— Вроде меня, — усмехнулся Том.
— Ты не годишься, — в тон ему ответил Майкл. — Ирландцу они не доверятся.
— Да какой же я ирландец? — отверг Том. — Немец наполовину, а в общем-то американец.
— Значит, ирландец, с их точки зрения, — утвердил Майкл. — Не жди, к тебе они обращаться не станут. И к Нери не пойдут, раз он замаран службой в полиции. Кроме того, они знают, что вы оба близки со мной, а рисковать им нельзя. Рокко Лампеоне тоже не годится — он, наоборот, недостаточно близок. Значит, остается либо Клеменца, либо Тессио. Ну, может быть, еще Карло Рицци.

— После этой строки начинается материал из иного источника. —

(** [kept] holds the distinct contents of [rows]: it is taken from [rows],
    every row matches a kept one, and no two kept rows match. *)
Definition distinct_contents (rows kept : list (nat * list value)) : Prop :=
  (forall r, In r kept -> In r rows)
  /\ (forall r, In r rows ->
        exists r', In r' kept /\ values_eqb (snd r) (snd r') = true)
  /\ NoDup (map (fun r => map value_key (snd r)) kept).

(** The 'Nomad ID' values of the rows of the table whose content in the
    group [col] equals, as object-typed values, the content of [row]. *)
Definition shared_lab_ids (df : DataFrame) (col : string) (row : Series)
    (lab_ids : list value) : Prop :=
  exists xs,
    iterrows_pair df "Experiment Info" col = Ok xs
    /\ Forall2 (fun x id => series_getitem (fst (snd x)) "Nomad ID" = Ok id)
         (filter (fun x => equals (astype_object (snd (snd x))) (astype_object row))
                 xs)
         lab_ids.

(** [new] is what [parse] creates for the row [jr] of [df_dropped] in the
    group [col]: as many process records as [keyword_count] says, each with
    one reference per shared lab id. *)
Definition records_of_row (df : DataFrame) (upload_id : string) (col : string)
    (jr : nat * Series) (new : list (value * entry)) : Prop :=
  exists lab_ids,
    shared_lab_ids df col (snd jr) lab_ids
    /\ List.length new = keyword_count col (snd jr)
    /\ Forall (fun e => samples_of (snd e) = Some (sample_refs upload_id lab_ids)) new.

(** [recs] is what [parse] creates for the top-level column [snd ic]. *)
Definition records_of_group (df : DataFrame) (upload_id : string)
    (ic : nat * string) (recs : list (value * entry)) : Prop :=
  if String.eqb (snd ic) "Experiment Info" then recs = []
  else
    exists group per_row,
      getitem_level0 df (snd ic) = Ok group
      /\ distinct_contents (f_rows group) (f_rows (drop_duplicates group))
      /\ recs = List.concat per_row
      /\ Forall2 (records_of_row df upload_id (snd ic))
           (iterrows (drop_duplicates group)) per_row.

(** [s] is the entry of the list [substrates] made for the row [r] of the
    distinct substrate combinations. *)
Definition substrate_of (r : nat * Series)
    (s : string * Series * peroTF_Substrate.t) : Prop :=
  exists a, map_substrate (snd r) = Ok a
            /\ s = (str_of_nat (fst r) +++ "_substrate", snd r, a).

(** [a] is the sample made for the row [r] of 'Experiment Info', linked to
    the first entry of [substrates] whose combination equals the row's. *)
Definition linked_sample (upload_id : string)
    (substrates : list (string * Series * peroTF_Substrate.t))
    (r : nat * Series) (a : value * entry) : Prop :=
  exists d name sub rec id descr,
    series_select (snd r) substrates_col = Ok d
    /\ In (name, sub, rec) substrates
    /\ equals d sub = true
    /\ series_getitem (snd r) "Nomad ID" = Ok id
    /\ a = (id, ESample {| peroTF_Sample.name := id;
                           peroTF_Sample.lab_id := id;
                           peroTF_Sample.substrate :=
                             get_reference upload_id (name +++ ".archive.json");
                           peroTF_Sample.description := descr |}).

Definition is_substrate (e : entry) : bool :=
  match e with ESubstrate _ => true | _ => false end.

Definition is_sample (e : entry) : bool :=
  match e with ESample _ => true | _ => false end.

(** The rows that are not entirely missing. *)
Definition not_blank (rows : list (nat * Series)) : list (nat * Series) :=
  filter (fun r => negb (isna_all (snd r))) rows.

End Notions.

(** ** Rows and tables of the examples *)

Module Examples.

(** A spin coating row with a text in the annealing time. *)
Definition row_text_time : Series :=
  {| s_dtype := object;
     s_index := ["Material name"; "Annealing time [min]"];
     s_values := [VStr "PEDOT"; VStr "abc"] |}.

(** A spin coating row with numbers: ten minutes of annealing, a solvent
    of 500 uL, a solute of 20 mM, a first step of 30 s and a second of 0 s. *)
Definition row_numbers : Series :=
  {| s_dtype := object;
     s_index := ["Material name"; "Annealing time [min]"; "Solvent 1 name";
                 "Solvent 1 volume [uL]"; "Solute 1 type";
                 "Solute 1 Concentration [mM]"; "Rotation time [s]";
                 "Rotation speed [rpm]"; "Rotation time 1 [s]"];
     s_values := [VStr "PEDOT"; VInt 10; VStr "DMF"; VFloat 500; VStr "PbI2";
                  VInt 20; VFloat 30; VInt 3000; VInt 0] |}.

(** A spin coating row whose only rotation time is the number zero. *)
Definition row_zero_time : Series :=
  {| s_dtype := object;
     s_index := ["Material name"; "Rotation time [s]"];
     s_values := [VStr "PEDOT"; VInt 0] |}.

(** A spin coating row with a vacuum quenching of 5 s and a 'Gas' cell that
    holds one blank. *)
Definition row_blank_gas : Series :=
  {| s_dtype := object;
     s_index := ["Material name"; "Vacuum quenching duration [s]"; "Gas"];
     s_values := [VStr "PEDOT"; VInt 5; VStr " "] |}.

(** A spin coating row with all three quenching column groups filled. *)
Definition row_all_quenching : Series :=
  {| s_dtype := object;
     s_index := ["Material name"; "Anti solvent name";
                 "Vacuum quenching duration [s]"; "Gas"];
     s_values := [VStr "PEDOT"; VStr "CB"; VInt 5; VStr "N2"] |}.

Definition info_columns : list ((string * string) * dtype) :=
  [(("Experiment Info", "Nomad ID"), object);
   (("Experiment Info", "Variation"), object);
   (("Experiment Info", "Sample dimension"), object);
   (("Experiment Info", "Sample area [cm^2]"), float64);
   (("Experiment Info", "Substrate material"), object);
   (("Experiment Info", "Substrate conductive layer"), object)].

(** Sixteen hundredths of a square centimetre, [0.16]. *)
Definition area : float := (16 / 100)%float.

(** Three samples on two kinds of substrate; all are cleaned alike, and the
    second is spin coated with a different first step than the others. *)
Definition df_demo : DataFrame :=
  {| f_columns :=
       info_columns
       ++ [(("Cleaning O2-Plasma", "Solvent 1"), object);
           (("Cleaning O2-Plasma", "Time 1 [s]"), int64);
           (("Spin Coating", "Material name"), object);
           (("Spin Coating", "Rotation time [s]"), float64);
           (("Spin Coating", "Annealing time [min]"), int64)];
     f_rows :=
       [(0, [VStr "KIT_ab_1_0"; VStr "ref"; VStr "1 cm x 1 cm"; VFloat area;
             VStr "glass"; VStr "ITO";
             VStr "Ethanol"; VInt 30; VStr "PEDOT"; VFloat 30; VInt 10]);
        (1, [VStr "KIT_ab_1_1"; VFloat nan; VStr "1 cm x 1 cm"; VFloat area;
             VStr "glass"; VStr "ITO";
             VStr "Ethanol"; VInt 30; VStr "PEDOT"; VFloat 0; VInt 10]);
        (2, [VStr "KIT_ab_1_2"; VFloat nan; VStr "2 cm x 2 cm"; VFloat area;
             VStr "glass"; VStr "ITO";
             VStr "Ethanol"; VInt 30; VStr "PEDOT"; VFloat 30; VInt 10])] |}.

(** One sample whose spin coating row has a rotation time and no
    'Material name'. *)
Definition df_no_material : DataFrame :=
  {| f_columns :=
       info_columns
       ++ [(("Spin Coating", "Material name"), float64);
           (("Spin Coating", "Rotation time [s]"), float64)];
     f_rows :=
       [(0, [VStr "KIT_ab_1_0"; VStr "ref"; VStr "1 cm x 1 cm"; VFloat area;
             VStr "glass"; VStr "ITO"; VFloat nan; VFloat 30])] |}.

(** One sample, and a second row that is empty under 'Experiment Info'
    and only names a process step. *)
Definition df_blank_row : DataFrame :=
  {| f_columns := info_columns ++ [(("Generic Process", "Name"), object)];
     f_rows :=
       [(0, [VStr "KIT_ab_1_0"; VStr "ref"; VStr "1 cm x 1 cm"; VFloat area;
             VStr "glass"; VStr "ITO"; VStr "wash"]);
        (1, [VFloat nan; VFloat nan; VFloat nan; VFloat nan; VFloat nan;
             VFloat nan; VStr "wash"])] |}.

(** One row that has no 'Nomad ID'. *)
Definition df_no_id : DataFrame :=
  {| f_columns := info_columns;
     f_rows := [(0, [VFloat nan; VStr "ref"; VStr "1 cm x 1 cm"; VFloat area;
                     VStr "glass"; VStr "ITO"])] |}.

(** One sample whose four substrate cells are all empty. *)
Definition df_no_substrate : DataFrame :=
  {| f_columns := info_columns;
     f_rows := [(0, [VStr "KIT_ab_1_0"; VStr "ref"; VFloat nan; VFloat nan;
                     VFloat nan; VFloat nan])] |}.

(** One sample whose substrate is described by numbers only: the four
    substrate columns are float64 columns. *)
Definition df_numeric_substrate : DataFrame :=
  {| f_columns :=
       [(("Experiment Info", "Nomad ID"), object);
        (("Experiment Info", "Sample dimension"), float64);
        (("Experiment Info", "Sample area [cm^2]"), float64);
        (("Experiment Info", "Substrate material"), float64);
        (("Experiment Info", "Substrate conductive layer"), float64)];
     f_rows := [(0, [VStr "KIT_ab_1_0"; VFloat 1; VFloat area; VFloat nan;
                     VFloat nan])] |}.

(** An evaporation row of an organic material, and one without the
    'Organic' cell. *)
Definition row_organic : Series :=
  {| s_dtype := object;
     s_index := ["Material name"; "Organic"; "Thickness [nm]"];
     s_values := [VStr "C60"; VStr "Yes"; VInt 20] |}.

Definition row_no_organic : Series :=
  {| s_dtype := object;
     s_index := ["Material name"; "Thickness [nm]"];
     s_values := [VStr "C60"; VInt 20] |}.

(** An evaporation row whose 'Organic' cell has a blank before the word. *)
Definition row_blank_yes : Series :=
  {| s_dtype := object;
     s_index := ["Material name"; "Organic"; "Thickness [nm]"];
     s_values := [VStr "C60"; VStr " Yes"; VInt 20] |}.

End Examples.

(** ** The mapper that [parse] does not call *)

Module SlotDieCoatingProperties.
Record t : Type := {
    flow_rate : value;
    slot_die_head_distance_to_thinfilm : value;
    slot_die_head_speed : value
  }.
End SlotDieCoatingProperties.

Module AirKnifeGasQuenching.
Record t : Type := {
    air_knife_angle : value;
    bead_volume : value;
    drying_speed : value;
    air_knife_distance_to_thin_film : value
  }.
End AirKnifeGasQuenching.
Lemma retry_start_concentrator_commands_witness :
  let E := env_late "/opt/fwd" 1 in
  let w := World [] ∅ 0 in
  EvRun ["/r2.sh"; "start"; "17"]
    ∈ events_since w (retry_start_concentrator E true "spidev1.2" "/opt/fwd"
                        "/opt/sx1301" "/r1.sh" "/r2.sh" 17 w).2
  ∧ (["/r2.sh"; "start"; "17"] = ["/r2.sh"; "stop"; "17"]
     ∨ ["/r2.sh"; "start"; "17"] = ["/r2.sh"; "start"; "17"]
     ∨ ["/r2.sh"; "start"; "17"] = ["/opt/fwd"]).
Proof.
  intros E w.
  assert (Hin : EvRun ["/r2.sh"; "start"; "17"]
                ∈ events_since w
                    (retry_start_concentrator E true "spidev1.2" "/opt/fwd"
                       "/opt/sx1301" "/r1.sh" "/r2.sh" 17 w).2)
    by (vm_compute; do 2 right; left).
  split; [exact Hin|].
  exact (retry_start_concentrator_commands E true "spidev1.2" "/opt/fwd"
           "/opt/sx1301" "/r1.sh" "/r2.sh" 17 w _ Hin).
Defined.

Lemma retry_start_concentrator_reset_missing_witness :
  let E := env_missing ["/r1.sh"] 0 in
  let w := World [] ∅ 0 in
  let run := retry_start_concentrator E false "spidev1.2" "/opt/fwd"
               "/opt/sx1301" "/r1.sh" "/r2.sh" 17 w in
  (EvRun ["/opt/sx1301/lora_pkt_fwd_spidev1.2"] ∉ events_since w run.2)
  ∧ (EvRun ["/r1.sh"; "start"; "17"] ∉ events_since w run.2)
  ∧ w_attempt_number run.2 = 5%nat
  ∧ ∃ e, run.1 = Exn (RetryError e).
Proof.
  intros E w run.
  apply (retry_start_concentrator_reset_missing E false "spidev1.2"
           "/opt/fwd" "/opt/sx1301" "/r1.sh" "/r2.sh" 17 w).
  intros h. eexists. reflexivity.
Defined.

Lemma retry_start_concentrator_reports_cause_witness :
  let E := Env (λ _ args, if decide (args = ["/opt/fwd"])
                          then Raised (PermissionError "/opt/fwd")
                          else Exited 1)
               (λ _, true) (λ _, None) (λ _, "") in
  let w := World [] ∅ 0 in
  let run := retry_start_concentrator E true "spidev1.2" "/opt/fwd"
               "/opt/sx1301" "/r1.sh" "/r2.sh" 17 w in
  run.1 = Exn (RetryError (PermissionError "/opt/fwd"))
  ∧ before_sleep_logs (events_since w run.2)
    = [PermissionError "/opt/fwd"; PermissionError "/opt/fwd";
       PermissionError "/opt/fwd"; PermissionError "/opt/fwd"].
Proof.
  intros E w run.
  apply (retry_start_concentrator_reports_cause E true "spidev1.2"
           "/opt/fwd" "/opt/sx1301" "/r1.sh" "/r2.sh" 17 w
           (PermissionError "/opt/fwd")).
  - intros h. reflexivity.
  - intros h args Hne. exists 1. unfold E. cbn [env_proc].
    by rewrite decide_False.
Defined.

— Бьюсь об заклад, что это будет Карло, — сдержанно сказал Том Хейген.
— Поживем — увидим, — сказал Майкл. — Во всяком случае, теперь уже недолго ждать.
Ждать действительно не пришлось долго — утром, когда Майкл с Томом завтракали, в кабинете зазвонил телефон. Майкл встал из-за стола и пошел брать трубку, а когда вернулся, лицо у него было сосредоточенное.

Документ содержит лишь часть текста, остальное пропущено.